Abstract

Aqueous solutions of Erioglaucine, a hazardous dye, are photodegraded under ultraviolet light using TiO₂ as catalyst. The process has been carried out at different pHs, amounts of catalyst, concentrations of the dye, and effects of the electron acceptor H₂O₂. It is found that under the influence of TiO₂ as catalyst the coloured solution of the dye Erioglaucine becomes colourless and the process follows first-order reaction kinetics. The optimum conditions for the degradation of the dye have been found as 7.0 × 10⁻⁵ M dye concentration, pH 8.5, and 12 mg catalyst dose.
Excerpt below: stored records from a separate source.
(* ===== verification/RumTreeInsert.v ===== *)
(** * Insertion into a posting tree

    A posting tree represents the ordered list of the items in its leaves.  The
    invariant gives every page a range of keys: a leaf holds items of its range,
    the children of an inner page divide its range, and the right bound of a
    page is the upper end of its range.  The theorems show that the descent finds
    the leaf for a key and that the insertion of an item, with all splits up to
    the root, yields a tree that represents the list with that item. *)

From stdpp Require Import base numbers list option sorting gmap.
From Stdlib Require Import ZArith Lia.
From S2P Require Import Prelude PgbsonElement RumPosting RumDataPage RumLeafPage RumSplit RumInner RumTree.

Section tree.
Context (rumstate : RumState) (throw : bool) (attnum : Z) {OA : OrderedAddInfo rumstate}.

Abbreviation order := (item_order rumstate attnum).
Abbreviation good := (wf_item rumstate attnum).
Abbreviation merge := (rumMergeRumItems rumstate attnum).

(** ** Ranges *)

(** The ends of a range; [None] is no end. *)
Definition bound : Type := option RumItem.

Definition above (lo : bound) (x : RumItem) : Prop :=
  match lo with None => True | Some s => order s x = Lt end.
Definition below (hi : bound) (x : RumItem) : Prop :=
  match hi with None => True | Some s => order x s <> Gt end.
Definition nonempty (lo hi : bound) : Prop :=
  match lo, hi with Some a, Some b => order a b = Lt | _, _ => True end.

Lemma nonempty_trans lo s hi : nonempty lo (Some s) -> nonempty (Some s) hi -> nonempty lo hi.
Proof.
  destruct lo as [a|], hi as [b|]; cbn; intros H1 H2; try done. by apply (cmp_lt_trans order a s b).
Qed.

Lemma above_trans lo s x : nonempty lo (Some s) -> above (Some s) x -> above lo x.
Proof. destruct lo as [a|]; cbn; [|done]. intros H1 H2. by apply (cmp_lt_trans order a s x). Qed.

Lemma below_trans s hi x : nonempty (Some s) hi -> below (Some s) x -> below hi x.
Proof.
  destruct hi as [b|]; cbn; [|done]. intros H1 H2 H3. destruct (order x s) eqn:E; [| |done].
  - rewrite (cmp_eq_l order _ _ _ E), H1 in H3. done.
  - by rewrite (cmp_lt_trans order x s b E H1) in H3.
Qed.

Lemma below_above s x y : below (Some s) x -> above (Some s) y -> order x y = Lt.
Proof.
  cbn. intros H1 H2. destruct (order x s) eqn:E; [| |done].
  - by rewrite (cmp_eq_l order _ _ _ E).
  - by apply (cmp_lt_trans order x s y).
Qed.

(** ** The invariant *)

(** A page that is part of a tree, for a range that ends at [hi]. *)
Definition sound_page (page : RumPage) (hi : bound) : Prop :=
  Z.land (page_flags page) (Z.lor RUM_DATA RUM_META) = RUM_DATA /\ RumPageIsIncompleteSplit page = false /\
  wf_iptr (iptr (page_rightBound page)) /\
  match hi with
  | None => page_rightlink page = InvalidBlockNumber
  | Some s => page_rightlink page <> InvalidBlockNumber /\ page_rightBound page = s
  end.

(** Children that divide a range, given what a child is. *)
Fixpoint forest (T : Z -> bound -> bound -> list RumItem -> list Z -> Prop) (children : list RumPostingItem)
  (lo hi : bound) (items : list RumItem) (blocks : list Z) : Prop :=
  match children with
  | [] => False
  | c :: rest =>
      match rest with
      | [] => T (child_blkno c) lo hi items blocks
      | _ => exists i1 i2 b1 b2, items = i1 ++ i2 /\ blocks = b1 ++ b2 /\
               T (child_blkno c) lo (Some (pitem_item c)) i1 b1 /\
               forest T rest (Some (pitem_item c)) hi i2 b2
      end
  end.

(** What a page of height [h] holds, on the page or in the blocks below it. *)
Definition content (T : Z -> bound -> bound -> list RumItem -> list Z -> Prop) (isLeaf : bool)
  (page : RumPage) (lo hi : bound) (items : list RumItem) (blocks : list Z) : Prop :=
  if isLeaf
  then blocks = [] /\ leaf_page rumstate attnum page items /\ Forall (above lo) items /\ Forall (below hi) items
  else exists children, inner_page rumstate attnum page children /\ forest T children lo hi items blocks.

Fixpoint subtree (pages : Pages) (h : nat) (blkno : Z) (lo hi : bound) (items : list RumItem)
  (blocks : list Z) : Prop :=
  exists page rest, pages !! blkno = Some page /\ tree_block blkno /\
    sound_page page hi /\ nonempty lo hi /\ blocks = blkno :: rest /\
    content (match h with S h' => subtree pages h' | _ => fun _ _ _ _ _ => False end)
      (match h with S _ => false | _ => true end) page lo hi items rest.

(** A tree holds each block once. *)
Definition tree (pages : Pages) (root : Z) (h : nat) (items : list RumItem) : Prop :=
  exists blocks, subtree pages h root None None items blocks /\ NoDup blocks.

Abbreviation T_of pages h :=
  (match h with S h' => subtree pages h' | _ => fun _ _ _ _ _ => False end).
Abbreviation is_leaf_level h := (match h with S _ => false | _ => true end).

Lemma subtree_unfold pages h blkno lo hi items blocks :
  subtree pages h blkno lo hi items blocks <->
  exists page rest, pages !! blkno = Some page /\ tree_block blkno /\
    sound_page page hi /\ nonempty lo hi /\ blocks = blkno :: rest /\
    content (T_of pages h) (is_leaf_level h) page lo hi items rest.
Proof. by destruct h. Qed.

(** ** Lists of children *)

Section forests.
Context (T : Z -> bound -> bound -> list RumItem -> list Z -> Prop).

Lemma forest_cons c d cs lo hi items blocks :
  forest T (c :: d :: cs) lo hi items blocks <->
  exists i1 i2 b1 b2, items = i1 ++ i2 /\ blocks = b1 ++ b2 /\
    T (child_blkno c) lo (Some (pitem_item c)) i1 b1 /\ forest T (d :: cs) (Some (pitem_item c)) hi i2 b2.
Proof. done. Qed.

(** A list of children is divided like its range. *)
Lemma forest_app A a B lo hi items blocks :
  B <> [] ->
  forest T ((A ++ [a]) ++ B) lo hi items blocks <->
  exists i1 i2 b1 b2, items = i1 ++ i2 /\ blocks = b1 ++ b2 /\
    forest T (A ++ [a]) lo (Some (pitem_item a)) i1 b1 /\ forest T B (Some (pitem_item a)) hi i2 b2.
Proof.
  intros HB. revert lo items blocks. induction A as [|c A IH]; intros lo items blocks.
  { destruct B as [|b B]; [done|]. apply forest_cons. }
  assert (exists d cs, A ++ [a] = d :: cs) as (d & cs & Ed) by (destruct A; eauto).
  change ((c :: A) ++ [a]) with (c :: (A ++ [a])). rewrite Ed in *. cbn [app] in *. rewrite forest_cons. split.
  - intros (i1 & i2 & b1 & b2 & -> & -> & H1 & H2). apply IH in H2 as (i3 & i4 & b3 & b4 & -> & -> & H3 & H4).
    exists (i1 ++ i3), i4, (b1 ++ b3), b4. rewrite !app_assoc. do 2 (split; [done|]). split; [|done].
    apply forest_cons. by exists i1, i3, b1, b3.
  - intros (i1 & i2 & b1 & b2 & -> & -> & H1 & H2). apply forest_cons in H1 as (i3 & i4 & b3 & b4 & -> & -> & H3 & H4).
    exists i3, (i4 ++ i2), b3, (b4 ++ b2). rewrite !app_assoc. do 2 (split; [done|]). split; [done|].
    apply IH. by exists i4, i2, b4, b2.
Qed.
In order to evaluate the effect of the electron acceptor, the effect of H₂O₂ on the degradation process is also monitored and it is found that generation of hydroxyl radicals and retardation of electron–hole recombination takes place. It was observed that photocatalytic degradation by TiO₂ is an effective, economic and faster mode of removing Erioglaucine from aqueous solution. Chemical oxygen demand and dye absorbance of the photodegraded dye solution substantially decreased. The adsorption trends of Erioglaucine at various initial concentrations followed the Langmuir isotherm trend.

Key words: TiO_2, photocatalytic degradation, Erioglaucine dye, COD, pollution, treatment, catalyst.